I hate methedrine. Hate everything about it. Hate it so much, can’t even rationally discuss it.

That stuff is truly evil. I guess someone really did come up with a drug that is worthy of those high school drug score stories.

Is methadrine the same thing as methamphetamine, because that is what those “meth” public service announcements are about. :confused:

ETA: Cite.

Wow, sure put the smashed egg as your brain on drugs ads to shame.

The problem is, true as they are, I think a lot of kids don’t believe it could be “that bad.” I think Dr. Phil’s show on those meth/junkie twins was as stark a lesson as anyone could get on the subject. They’re real. Kids who are inexperienced in the ravages of meth might think those ads filled with actors are overkill.

They ought to go into some rehab hospitals or take the camera to the streets and give these kids the real deal (even though these ads aren’t exaggerating in the slightest).

Some of the print ads are pretty good too. My favorite is the lipstick one.

Yep. “The Man” has cried wolf so many times over so many drugs that they’ve lost all credibility in my book. Even though I strongly suspect that meth is worse than other things which have been similarly portrayed over the years (like pot), I wouldn’t believe any agency in any way connected with state or federal law enforcement, rehab or anti-drug funds about the issue.

Here’s what recently happened to my friend’s brother, on account of meth:

:frowning:

I don’t remember if it was in Montana or North Dakota, but there are anti-Meth ads all over in one of them, big billboards to just small signs in farmer’s fields. I had no idea it was such a problem out West in the small towns. I guess I’m just insulated from it in my nice little middle-class life in the suburbs?

It’s a pretty big problem up here too Ginger.

I got to see a lot of it first hand (I never did any meth myself, but my roommates did, and I saw the friends they made and would bring over who were often homeless and would crash in our apartment).

Probably a good idea I got out when I did.

Those commercials scare the hell out of me, by the way.

My understanding is that it’s not only raging in suburbia, but it is the 21st century version of Mother’s Little Helper. Respectable housewives are falling prey to it because in the beginning it “gets them through their busy day.”

http://www.dea.gov/concern/meth.html

http://www.dea.gov/concern/meth.html

How about this one?

There’s a girl out here - maybe 21 years old - who was really pretty a few years ago. Gorgeous. She worked at the corner store and I remember envying her flawless skin. She started hanging out at the meth dealer’s place across the street from me. She used to rock the waif look, now she just looks like a skeleton with some rawhide pulled over it.

Thing is, all you’d have to do to see what would happen is look at the dealer herself. She looks like she used to be very pretty. Now she’s all dried up with no teeth. Evidently the message simply isn’t strong enough for some people.

It happens everywhere and I have seen accounts of wealthy housewives getting hooked on it and looking like a $3 street whore after a couple of years and then divorced of course. It does seem to affect the smaller, poorer, more rural towns than others however. I haven’t lived in my hometown in 15 years but I can read the local paper online and every other week, someone I know is arrested for meth. States take that stuff seriously these days and they are looking at years of hard time. In many ways, it is worse than crack yet people just can’t point fingers at the black neighborhoods.
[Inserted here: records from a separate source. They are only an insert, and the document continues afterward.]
(** * SvelteKit SSE boilerplate: the concurrent item processor, the session
      registry behind the two endpoints, and the client subscriber.

    The development embeds [src/SSE/server.ts] ([processConcurrently],
    [GET], [POST]) and the client helper [streamData] and states the
    properties of the specification over that embedding.

    JavaScript runs handlers to completion on one thread.  Every handler of
    the source (the body of the [for] loop, the continuation of
    [await processItem(item)], a tick of the interval timer, a callback of
    the stream) is therefore one atomic step of a labelled transition
    system; the environment picks which enabled handler runs next. *)

From Stdlib Require Import String Ascii Bool Arith Lia List.
From stdpp Require Import base option list strings gmap fin_maps.
Import ListNotations.

(** ** Strings written by the server *)

Definition nl : string := String "010"%char EmptyString.

(** [':\n\n'], [server.ts] line 41. *)
Definition HEARTBEAT_CHUNK : string :=
  String.append ":" (String.append nl nl).

(** ['event: end-of-stream\n\n'], line 51. *)
Definition END_OF_STREAM_CHUNK : string :=
  String.append "event: end-of-stream" (String.append nl nl).

(** ['\n'], line 67. *)
Definition SEPARATOR_CHUNK : string := nl.
(** * Telegraf configuration synthesis of the discovery service

    A shallow embedding of the Go packages [common], [telegraf] and [sink] of
    the discovery repository, and the properties of its configuration
    builders, of the persistence gate and of the sink dispatcher.

    Conventions of the embedding:
    - a Go [map[string]T] is a [gmap string T]; the order in which [range]
      visits a map is chosen by the runtime, so it is an explicit oracle
      ([MapOrder]) that every theorem quantifies over;
    - a Go [string] is a [string] (a sequence of bytes), a [[]byte] is an
      [option (list byte)] whose [None] is the nil slice;
    - a function returning [(value, error)] returns a pair whose second
      component is an [option error];
    - methods with a pointer receiver return the updated receiver;
    - the logger and the file system are threaded as a [World], which also
      records every call made to them. *)

From stdpp Require Import ssreflect.
From stdpp Require Import gmap strings list fin_maps sorting.
From Stdlib Require Import Strings.String Strings.Ascii Strings.Byte NArith Lia.
From Stdlib Require Import DecimalString.

Set Warnings "-rewrite-rw".

(** ** Go primitives *)

Module Go.

(** Go compares strings byte by byte; [String.leb] is that order. *)
Definition string_le (s1 s2 : string) : Prop := String.leb s1 s2 = true.

#[global] Instance string_le_dec : RelDecision string_le.
Proof. intros s1 s2. unfold string_le. apply _. Defined.

(** [sort.Strings]: the sorted rearrangement of the slice. The order is
    total and antisymmetric, so that rearrangement is unique and the
    algorithm the library runs does not matter; merge sort computes it. *)
Definition sort_Strings (l : list string) : list string :=
  merge_sort string_le l.

#[global] Instance byte_eq_dec : EqDecision byte := Byte.byte_eq_dec.
(** C10.  The insight generator does not mutate its input: run on a store
    in which [df] refers to the frame [d], it leaves a store that extends the
    old one, so that every frame that existed before the call, [d] under
    [df] among them, has the rows, columns and cells it had; the score
    column is written to a frame the call itself allocated.  What it prints
    and returns is what the value-level [generate_insights] gives for [d]. *)
Theorem generate_insights_leaves_input_untouched σ df d :
  σ !! df = Some d →
  ∃ σ' out r,
    generate_insights_obj argsort_desc df σ = (σ', (out, r)) ∧
    σ `prefix_of` σ' ∧
    σ' !! df = Some d ∧
    generate_insights argsort_desc d = (out, value_at σ' r).
Proof.
  intros Hd. unfold generate_insights_obj, generate_insights.
  destruct (tier1_obj_spec σ df d Hd) as (σ1 & r1 & Hrun1 & P1 & Hv1 & Hf1).
  rewrite Hv1. destruct r1 as [l1|e].
  2:{ exists σ1, [], (Raise e). split; [by apply St_bind_raise|].
      split; [done|]. split; [exact (prefix_lookup_Some _ _ _ _ Hd P1)|done]. }
  silent Hrun1. destruct (Hf1 l1 eq_refl) as [Hge1 Hlt1].
  destruct (lookup_lt_is_Some_2 _ _ Hlt1) as [t Ht].
  unfold value_at. cbn [fmap result_fmap]. rewrite Ht. cbn [default from_option id].
  rewrite M_bind_lift_Ok.
  silent (run_len _ _ _ Ht).
  assert (σ1 !! df = Some d) as Hd1 by exact (prefix_lookup_Some _ _ _ _ Hd P1).
  destruct (length (rows t) <? 10) eqn:Hn.
  - destruct (fallback_obj_spec σ1 df d Hd1) as (σ2 & r2 & Hrun2 & P2 & Hv2 & Hf2).
    rewrite Hv2.
    assert (σ `prefix_of` σ2) as P02 by by etrans.
    destruct r2 as [l2|e].
    2:{ exists σ2, [starvation_warning (length (rows t))], (Raise e).
        split; [|split; [done|split; [exact (prefix_lookup_Some _ _ _ _ Hd P02)|done]]].
        apply St_bind_raise. silent (run_len _ _ _ Ht).
        eapply (St_bind_intro _ _ _ _ [_]); [reflexivity|]. exact Hrun2. }
    destruct (Hf2 l2 eq_refl) as [Hge2 Hlt2].
    destruct (lookup_lt_is_Some_2 _ _ Hlt2) as [t2 Ht2].
    destruct (rank_obj_spec σ σ2 l2 t2 P02) as (σ3 & r3 & Hrun3 & P3 & Hv3);
      [apply prefix_length in P1; lia|done|].
    exists σ3, [starvation_warning (length (rows t))], r3.
    split; [|split; [done|split; [exact (prefix_lookup_Some _ _ _ _ Hd P3)|]]].
    + eapply (St_bind_intro _ _ _ σ2 [_] l2 _ []); [|exact Hrun3].
      silent (run_len _ _ _ Ht).
      eapply (St_bind_intro _ _ _ _ [_] _ _ []); [reflexivity|]. exact Hrun2.
    + change (value_at σ2 (Ok l2)) with (Ok (default empty_frame (σ2 !! l2))).
      rewrite Ht2. cbn [default from_option id].
      fold (value_at σ3 r3). rewrite <- Hv3.
      unfold starvation_warning, print, lift, mbind, M_bind.
      by destruct (rank argsort_desc t2).
  - destruct (rank_obj_spec σ σ1 l1 t P1 Hge1 Ht) as (σ3 & r3 & Hrun3 & P3 & Hv3).
    exists σ3, [], r3.
    split; [|split; [done|split; [exact (prefix_lookup_Some _ _ _ _ Hd P3)|]]].
    + rewrite (St_bind_silent _ _ σ1 σ1 l1) by done. exact Hrun3.
    + fold (value_at σ3 r3). by rewrite M_bind_ret, Hv3.
Qed.
(** A category outside the fixed list makes the grouping fail. *)
Example categorized_data_KeyError :
  categorized_data [("a.txt", ("2024-01-01", "DRAFT"))] = Raise (KeyError "DRAFT").
Proof. reflexivity. Qed.

(** C5. For every assignment map over the six categories, the grouped
    mapping has exactly the keys CONTRACTUAL, ARCHITECTURAL, STRUCTURAL,
    SERVICES, SAFETY, OTHER, in that order; each key maps to the files
    assigned to it, in the order of the map, and to the empty list when no
    file is assigned to it. *)
Theorem C5_grouped_has_the_six_categories
    (selection : list (string * (string * string))) :
  Forall (fun entry => entry.2.2 ∈ categories) selection →
  ∃ grouped,
    categorized_data selection = Ok grouped
    ∧ Dict.keys grouped
      = ["CONTRACTUAL"; "ARCHITECTURAL"; "STRUCTURAL"; "SERVICES"; "SAFETY"; "OTHER"]
    ∧ (∀ cat, cat ∈ categories →
         Dict.get cat grouped = Some (assigned_to cat selection))
    ∧ (∀ cat, cat ∈ categories →
         (∀ name modified_time, (name, (modified_time, cat)) ∉ selection) →
         Dict.get cat grouped = Some []).
Proof.
  intros Hvalid. eexists. split; [by apply categorized_data_Ok|].
  split; [reflexivity|].
  assert (∀ cat, cat ∈ categories →
    Dict.get cat ((fun cat => (cat, assigned_to cat selection)) <$> categories)
    = Some (assigned_to cat selection)) as Hget.
  { intros cat Hcat. by rewrite DictFacts.get_tabulate, decide_True. }
  split; [done|].
  intros cat Hcat Hnone. rewrite Hget by done. f_equal.
  destruct (assigned_to cat selection) as [|[name modified_time] rest] eqn:Hfiles;
    [done|].
  exfalso. apply (Hnone name modified_time).
  apply elem_of_assigned_to. rewrite Hfiles. left.
Qed.

(** The grouping of [{"a.txt": ("2024-01-01", "SAFETY")}]. *)
Lemma C5_grouped_witness :
  Forall (fun entry : string * (string * string) => entry.2.2 ∈ categories)
         [("a.txt", ("2024-01-01", "SAFETY"))]
  ∧ ∃ grouped,
      categorized_data [("a.txt", ("2024-01-01", "SAFETY"))] = Ok grouped
      ∧ grouped = [ ("CONTRACTUAL", []); ("ARCHITECTURAL", []); ("STRUCTURAL", []);
                    ("SERVICES", []); ("SAFETY", [("a.txt", "2024-01-01")]);
                    ("OTHER", []) ].
Proof.
  assert (Forall (fun entry : string * (string * string) => entry.2.2 ∈ categories)
                 [("a.txt", ("2024-01-01", "SAFETY"))]) as Hvalid.
  { apply Forall_singleton. simpl. apply (bool_decide_unpack _). by vm_compute. }
  split; [exact Hvalid|].
  destruct (C5_grouped_has_the_six_categories _ Hvalid) as (grouped & Hgrouped & _).
  exists grouped. split; [exact Hgrouped|].
  assert (Ok grouped
          = Ok [ ("CONTRACTUAL", []); ("ARCHITECTURAL", []); ("STRUCTURAL", []);
                 ("SERVICES", []); ("SAFETY", [("a.txt", "2024-01-01")]);
                 ("OTHER", []) ]) as [= ->]
    by (rewrite <- Hgrouped; vm_compute; reflexivity).
  reflexivity.
Defined.

(** ** The three generators *)

Lemma fold_file_rows {R} (file : string → string → R)
    (items : list (string * string)) (acc : list R) :
  fold_left (fun acc '(name, modified_time) => acc ++ [file name modified_time]) items acc
  = acc ++ ((fun nm => file nm.1 nm.2) <$> items).
Proof.
  revert acc. induction items as [|[name modified_time] t IH]; intros acc.
  - by rewrite app_nil_r.
  - cbn [fold_left]. rewrite IH, fmap_cons. by rewrite <- app_assoc.
Qed.

(** The loop shared by the three generators appends, entry by entry, the
    block of each entry. *)
Lemma fold_blocks {R} (heading : string → R) (file : string → string → R)
    (grouped : Grouped) (acc : list R) :
  fold_left
    (fun acc '(category, items) =>
       if truthy items then
         fold_left (fun acc '(name, modified_time) => acc ++ [file name modified_time])
                   items (acc ++ [heading category])
       else acc)
    grouped acc
  = acc ++ blocks heading file grouped.
Proof.
  unfold blocks. revert acc.
  induction grouped as [|[category items] t IH]; intros acc.
  - by rewrite app_nil_r.
  - cbn [fold_left]. rewrite IH, bind_cons. unfold category_block at 2.
    cbn [fst snd]. destruct (truthy items); [|done].
    rewrite fold_file_rows. by rewrite <- !app_assoc.
Qed.

Lemma blocks_with_files {R} (heading : string → R) (file : string → string → R)
    (grouped : Grouped) :
  blocks heading file grouped = with_files grouped ≫= category_rows heading file.
Proof.
  unfold blocks, with_files. induction grouped as [|[category items] t IH]; [done|].
  rewrite bind_cons, IH. unfold category_block at 1. cbn [fst snd].
  destruct items as [|item items].
  - by rewrite filter_cons_False by (cbn; tauto).
  - by rewrite filter_cons_True by (cbn; tauto).
Qed.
The bigger problem with meth is that you don’t need to just avoid it yourself, you also don’t want to live near a meth lab because they can and do explode with alarming frequency because of the volatility of the manufacturing process that tends to take place in apartment bathrooms and rural trailer houses. Even people that normally keep to their own business really, really need to report suspected meth labs near them for their own safety. The problem is national and that is the reason that stores now have restricted access to common cold medicines. Around here, they have a logbook, a 1 box purchase restrictions, and check ID’s even for parents purchasing infant cold medication.

Like I said, that stuff is really bad news in every way and it is the real incarnation of the nightmare drug.

They scare me too, because I know they’re true.

The pot ones I can laugh off (not that I smoke anymore), but the meth ones… not so much.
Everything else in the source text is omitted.